Dossier

Avancez en arrière!

Comment en sommes-nous venus à célébrer le progrès tout en craignant la fin du monde? D’une part, nous ne cessons de nous extasier devant nos avancées technologiques, devant l’expansion de notre ouverture d’esprit – puisque jamais auparavant nous n’avons aussi bien accueilli l’altérité, ou encore fait preuve d’autant de compassion – et d’autre part, nous ne cessons de faire le décompte des catastrophes tantôt écologiques, tantôt écono­miques, tantôt humanitaires qui nous accablent.

C’est en retournant la question dans ma tête que je me suis souvenu d’un article sur la classe moyenne, lu je ne sais où, je ne sais quand, dans lequel des hommes et des femmes interrogés sur la façon dont ils envisageaient l’avenir de leurs enfants s’avéraient incapables de l’imaginer radieux. N’ayant pas retrouvé le texte, je le relate de mémoire, mais le journaliste précisait que les études similaires effectuées au cours des années 1950, 1960 et 1970 avaient un tout autre son de cloche. La progéniture, c’était alors entendu, se révélerait, une fois adulte, gorgée de bonne fortune. À n’en pas douter, elle en coulerait, des jours heureux, la chanceuse.

Le plus fascinant dans ce texte-là était la résignation des interviewés. Non seulement le pire approchait à grands pas, mais, vraisemblablement, à l’instar du progrès, on ne l’arrêterait pas. Aucun d’eux ne concevait, c’était flagrant, son mode de vie, son travail, ses efforts ou même son désarroi comme une façon de contribuer à la suite du monde. Ils semblaient, pour la plupart, convaincus du contraire. Pourtant, s’arracher à leur mode de vie afin d’imaginer une autre voie, un autre avenir, leur apparaissait inenvisageable.

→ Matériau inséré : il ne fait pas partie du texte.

(** * cuda-convnet: the layer graph of [layer.cu]

    A shallow embedding of the host-side control flow of [src/layer.cu]:
    construction of the layer graph, the dependency-counted forward and
    backward passes, the per-layer-kind computations, and the numerical
    gradient check.  CUDA kernels, the neuron functions and the
    [ErrorResult] reduction are external collaborators: they are fields of
    an interface ([Kernels]) and every statement holds for all of their
    implementations.  Scalars are an interface as well ([FloatOps]), so
    nothing below assumes exact arithmetic unless a law is stated as a
    hypothesis. *)

From Stdlib Require Import ZArith QArith Qround Lia String List Permutation.
From stdpp Require Import base list strings numbers gmap pretty.

Local Open Scope string_scope.
Local Open Scope list_scope.
Local Open Scope Z_scope.

(** ** Outcomes

    A call returns normally, throws a [string] (every [throw] in the file
    throws one), trips an [assert], runs into undefined behaviour (an
    unchecked index, a null pointer) or, in the embedding only, exhausts
    the recursion budget.  [Throw] keeps the state at the throw point. *)

Inductive Outcome (E A : Type) : Type :=
| Ok (a : A)
| Throw (msg : string) (at_throw : E)
| Abort
| Undefined
| OutOfFuel.

Arguments Ok {E A} a.
Arguments Throw {E A} msg at_throw.
Arguments Abort {E A}.
Arguments Undefined {E A}.
Arguments OutOfFuel {E A}.

Definition bindO {E A B : Type} (m : Outcome E A) (k : A -> Outcome E B)
  : Outcome E B :=
  match m with
  | Ok a => k a
  | Throw msg e => Throw msg e
  | Abort => Abort
  | Undefined => Undefined
  | OutOfFuel => OutOfFuel
  end.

La catastrophe, telle que nous l’abordons dans le présent dossier, prend ainsi forme à même ce fatalisme, à même cette humanité incapable de se sentir liée à un passé, c’est-à-dire à un héritage avec lequel entretenir un dialogue, afin de l’inven­torier, de l’accepter, ou de le refuser, etc. Comment alors se projeter d’une façon un tant soit peu concrète dans l’avenir? Englués dans un incessant présent où les événements s’empilent, sans ordre et sans finalité, comment s’étonner si nous ne sommes plus en mesure de nous concevoir, de nous représenter, comme un ensemble, hétérogène certes, mais capables de faire preuve d’une certaine cohérence, c’est-à-dire une force politique, une capacité à donner forme et sens à nos vies, tout comme au lieu où celles-ci se déroulent.

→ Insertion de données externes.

(** Without package lines the collapser changes nothing. *)
Lemma collapse_none lines :
  Forall (fun l => pkg_line l = false) lines ->
  collapse loads dumps lines = Ok lines.
Proof.
  intros H. unfold collapse.
  rewrite scan_closed, scan_from_closed, (filter_pkg_none _ H).
  cbn [mapM mret result_ret mbind result_bind scan_init packages package_row
       package_del concat app].
  unfold summarize, prune, first_row, Py.from1.
  rewrite (filter_pkg_none _ H). cbn [package_row package_del mbind result_bind].
  by rewrite (indices_from_none _ _ H).
Qed.

(** The collapser in closed form, on lines split at the first package
    line: the entries of all package lines are gathered, the row of the
    first one takes the ellipsized list as its third item and replaces
    the line, and the other package lines go. *)
Lemma collapse_closed pre l0 tail :
  Forall (fun l => pkg_line l = false) pre ->
  pkg_line l0 = true ->
  collapse loads dumps (pre ++ l0 :: tail) =
  (ess ← mapM (entries_of loads) (l0 :: filter (fun l => pkg_line l = true) tail);
   row ← loads l0;
   row' ← store row 2 (JStr (Py.join CRLF (ellipsize (concat ess))));
   Ok (pre ++ (dumps row' +:+ LF) :: filter (fun l => pkg_line l = false) tail)).
Proof.
  intros Hpre Hl0. unfold collapse.
  rewrite scan_closed, scan_from_closed.
  assert (filter (fun l => pkg_line l = true) (pre ++ l0 :: tail) =
          l0 :: filter (fun l => pkg_line l = true) tail) as Hf.
  { by rewrite filter_app, (filter_pkg_none _ Hpre), filter_pkg_cons, Hl0. }
  unfold first_row. rewrite Hf.
  destruct (mapM (entries_of loads) _) as [ess|e] eqn:Hess;
    cbn [mbind result_bind]; [| done].
  cbn [scan_init packages package_row package_del app].
  assert (exists row payload, loads l0 = Ok row /\ subscript row 2 = Ok payload)
    as (row & payload & Hrow & Hsub).
  { apply mapM_cons_ok in Hess as (es & ess' & Hes & _ & _).
    apply entries_of_ok in Hes as (row & payload & ? & ? & _). eauto. }
  rewrite Hrow. cbn [mbind result_bind].
  unfold summarize. cbn [package_row packages package_del].
  rewrite (subscript_truthy _ _ Hsub).
  destruct (store row 2 _) as [row'|e]; cbn [mbind result_bind]; [| done].
  rewrite indices_from_app, (indices_from_none _ _ Hpre). cbn [app indices_from].
  rewrite Hl0. cbn [Py.getitem lookup list_lookup mbind result_bind].
  rewrite Nat.add_0_l, setitem_middle. cbn [mbind result_bind].
  unfold prune, Py.from1. cbn [package_del drop].
  pose proof (prune_loop (pre ++ [dumps row' +:+ LF]) tail) as Hp.
  rewrite length_app, <- !app_assoc in Hp. simpl in Hp.
  by rewrite Nat.add_1_r in Hp.
Qed.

Cette incapacité à nous percevoir autrement qu’en un amoncellement d’individus isolés les uns des autres – «une gang de tu-seuls ensemble» pour reprendre la formule de Michel Tremblay – participe également de la catastrophe contemporaine telle qu’elle ne cesse de se déployer, de jour comme de nuit, avec notre consentement. Que faire, si ce n’est se demander, une fois de temps en temps et plus ou moins timidement: qu’est-ce qu’on peut faire? Notre débâcle contemporaine est sans doute tout entière contenue dans cette question qui, plus que n’importe quelle autre, incarne le renoncement à notre responsabilité envers l’état du monde et la forme que nous lui conférons.

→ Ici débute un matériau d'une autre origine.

(* ===== verification/Precedence.v ===== *)
(** * Precedence: the operator tiers of the parser

    The spec (section 4.2) says each binary-expression tier of the
    parser folds left: [parse_tertiary_expression] reads an operand, then
    repeatedly an additive operator and an operand, wrapping what it has
    read so far.  [additive_left_fold] proves it for every chain of
    integer literals joined by [+] and [-], with any fuel large enough
    for the chain, and whatever token ends the chain, provided it is not
    an operator of the additive or multiplicative tier. *)

From S2P Require Import Prelude Scanner Ast Parser.

(** Tokens of a chain; positions do not matter to the parser's result. *)
Definition int_tok (z : Z) : Token := mkToken TK_INTLITERAL (VInt z) 0.
Definition op_tok (o : string) : Token := mkToken TK_OPERATOR (VStr o) 0.

(** [o1 z1 o2 z2 ...] *)
Fixpoint chain_tokens (pairs : list (string * Z)) : list Token :=
  match pairs with
  | [] => []
  | (o, z) :: ps => op_tok o :: int_tok z :: chain_tokens ps
  end.

(** The left fold the spec describes: [((z0 o1 z1) o2 z2) ...]. *)
Definition left_fold (e0 : expression) (pairs : list (string * Z)) : expression :=
  fold_left (fun e p => BinaryExpression e p.1 (IntegerExpression p.2)) pairs e0.

Definition additive (o : string) : Prop := o = "+" \/ o = "-".

(** The first token of a chain followed by [t :: rest]. *)
Definition chain_head (pairs : list (string * Z)) (t : Token) : Token :=
  match pairs with [] => t | (o, _) :: _ => op_tok o end.

Lemma chain_tokens_app pairs t rest :
  exists rest', chain_tokens pairs ++ t :: rest = chain_head pairs t :: rest'.
Proof. destruct pairs as [|[o z] ps]; simpl; eauto. Qed.

Lemma additive_not_mult o : additive o -> oper_in ["*"; "/"; ""] (op_tok o) = false.
Proof. intros [-> | ->]; reflexivity. Qed.

Lemma additive_in o : additive o -> oper_in ["+"; "-"] (op_tok o) = true.
Proof. intros [-> | ->]; reflexivity. Qed.

(** An integer literal followed by a token that is not multiplicative is
    a whole operand of the additive tier. *)
Lemma secondary_int n z u rest :
  oper_in ["*"; "/"; ""] u = false ->
  parse_secondary_expression (S (S n)) (int_tok z :: u :: rest) = Ok (IntegerExpression z, u :: rest).
Proof.
  intros Hu. destruct n; simpl; unfold token_accept_any; simpl; by rewrite Hu.
Qed.

(** One turn of the additive loop. *)
Lemma tertiary_loop_step n e o u ts :
  additive o ->
  parse_tertiary_loop (S n) e (op_tok o :: u :: ts) =
    ('(e2, ts') <- parse_secondary_expression n (u :: ts) ;;
     parse_tertiary_loop n (BinaryExpression e o e2) ts').
Proof. intros Ho. cbn [parse_tertiary_loop]. by rewrite (additive_in o Ho). Qed.

Lemma tertiary_loop_chain pairs e n t rest :
  Forall (fun p => additive p.1) pairs -> 2 * length pairs + 1 <= n ->
  oper_in ["+"; "-"] t = false -> oper_in ["*"; "/"; ""] t = false ->
  parse_tertiary_loop n e (chain_tokens pairs ++ t :: rest) = Ok (left_fold e pairs, t :: rest).
Proof.
  revert e n. induction pairs as [|[o z] ps IH]; intros e n Hall Hn Ht Htm; simpl in *.
  - destruct n as [|n]; [lia|]. simpl. by rewrite Ht.
  - inversion Hall as [|? ? Ho Hps]; subst. simpl in Ho.
    destruct n as [|[|[|n]]]; try lia. rewrite tertiary_loop_step by done.
    destruct (chain_tokens_app ps t rest) as [rest' Hr]. rewrite Hr.
    rewrite secondary_int; [rewrite <- Hr; apply IH; [done|lia|done|done]|].
    destruct ps as [|[o' z'] ps']; [done|]. inversion Hps; subst. by apply additive_not_mult.
Qed.

(** C26: spec, section 4.2: the additive tier folds left.  A literal
    followed by any chain of [+] and [-] literals parses, with enough
    fuel, to the left fold of the chain, and stops at the first token
    that continues neither tier. *)
Theorem additive_left_fold (z0 : Z) (pairs : list (string * Z)) (n : nat) (t : Token) (rest : list Token) :
  Forall (fun p => additive p.1) pairs -> 2 * length pairs + 3 <= n ->
  oper_in ["+"; "-"] t = false -> oper_in ["*"; "/"; ""] t = false ->
  parse_tertiary_expression n (int_tok z0 :: chain_tokens pairs ++ t :: rest) =
    Ok (left_fold (IntegerExpression z0) pairs, t :: rest).
Proof.
  intros Hall Hn Ht Htm. destruct n as [|[|[|n]]]; try lia. cbn [parse_tertiary_expression].
  destruct (chain_tokens_app pairs t rest) as [rest' Hr]. rewrite Hr, secondary_int.
  - rewrite <- Hr. apply tertiary_loop_chain; [done|lia|done|done].
  - destruct pairs as [|[o z] ps]; [done|]. inversion Hall; subst. by apply additive_not_mult.
Qed.

Lemma additive_left_fold_witness :
  Forall (fun p => additive p.1) [("-", 2%Z); ("+", 3%Z)] /\ 2 * length [("-", 2%Z); ("+", 3%Z)] + 3 <= 7 /\
  oper_in ["+"; "-"] (mkToken TK_SEMICOLON (VInt 0) 0) = false /\
  oper_in ["*"; "/"; ""] (mkToken TK_SEMICOLON (VInt 0) 0) = false /\
  parse_tertiary_expression 7 (int_tok 1 :: chain_tokens [("-", 2%Z); ("+", 3%Z)] ++ [mkToken TK_SEMICOLON (VInt 0) 0]) =
    Ok (left_fold (IntegerExpression 1) [("-", 2%Z); ("+", 3%Z)], [mkToken TK_SEMICOLON (VInt 0) 0]).
Proof.
  assert (H1 : Forall (fun p => additive p.1) [("-", 2%Z); ("+", 3%Z)])
    by (repeat constructor; unfold additive; simpl; auto).
  assert (H2 : 2 * length [("-", 2%Z); ("+", 3%Z)] + 3 <= 7) by (simpl; lia).
  assert (H3 : oper_in ["+"; "-"] (mkToken TK_SEMICOLON (VInt 0) 0) = false) by reflexivity.
  assert (H4 : oper_in ["*"; "/"; ""] (mkToken TK_SEMICOLON (VInt 0) 0) = false) by reflexivity.
  split; [exact H1|]. split; [exact H2|]. split; [exact H3|]. split; [exact H4|].
  exact (additive_left_fold 1 _ 7 _ [] H1 H2 H3 H4).
Defined.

Quand une démission de cet ordre-là se met en place, toutes circonstances, tout événement, comme je le disais plus haut, cessent pour de bon de découler de nos actes ou de nos maladresses pour nous tomber dessus au petit bonheur la (mal)chance. Il n’y a dès lors rien d’autre à faire hormis de vaguement tenter de les circonscrire. La catastrophe n’est ainsi plus considérée comme un point limite, car dans un monde aveuglé par le fantasme d’une croissance économique infinie, la notion même de limite se révèle, selon les jours, liberticide ou irréelle ou fasciste. La catastrophe, tout événement en fait, est ainsi devenu illisible, c’est-à-dire qu’il nous est impossible d’en dégager du sens. Il ne reste plus alors qu’à la gérer (idéalement en blâmant un conducteur de locomotive paresseux ou un banquier véreux) tout en espérant qu’elle passe au plus vite, qu’elle sorte enfin de notre champ de vision et même, avec un peu de chance, de notre conscience.

De gestion de crise en gestion de crise, nous avançons en arrière. Je n’entends bien sûr pas par là que nous nous réfugions ainsi dans le passé, mais bien que nous nous enfonçons, comme je le disais, dans un refus de concevoir le monde comme découlant d’une histoire collective, le résultant de luttes, de décisions, d’impulsions, de compromis et d’états de grâce d’ordre politique, anthropologique ou culturel. Or, une telle régression nous prive d’un pouvoir essentiel, soit celui de se savoir collectivement responsables de la suite du monde. Et cet oubli, sans mauvais jeu de mot, est catastrophique.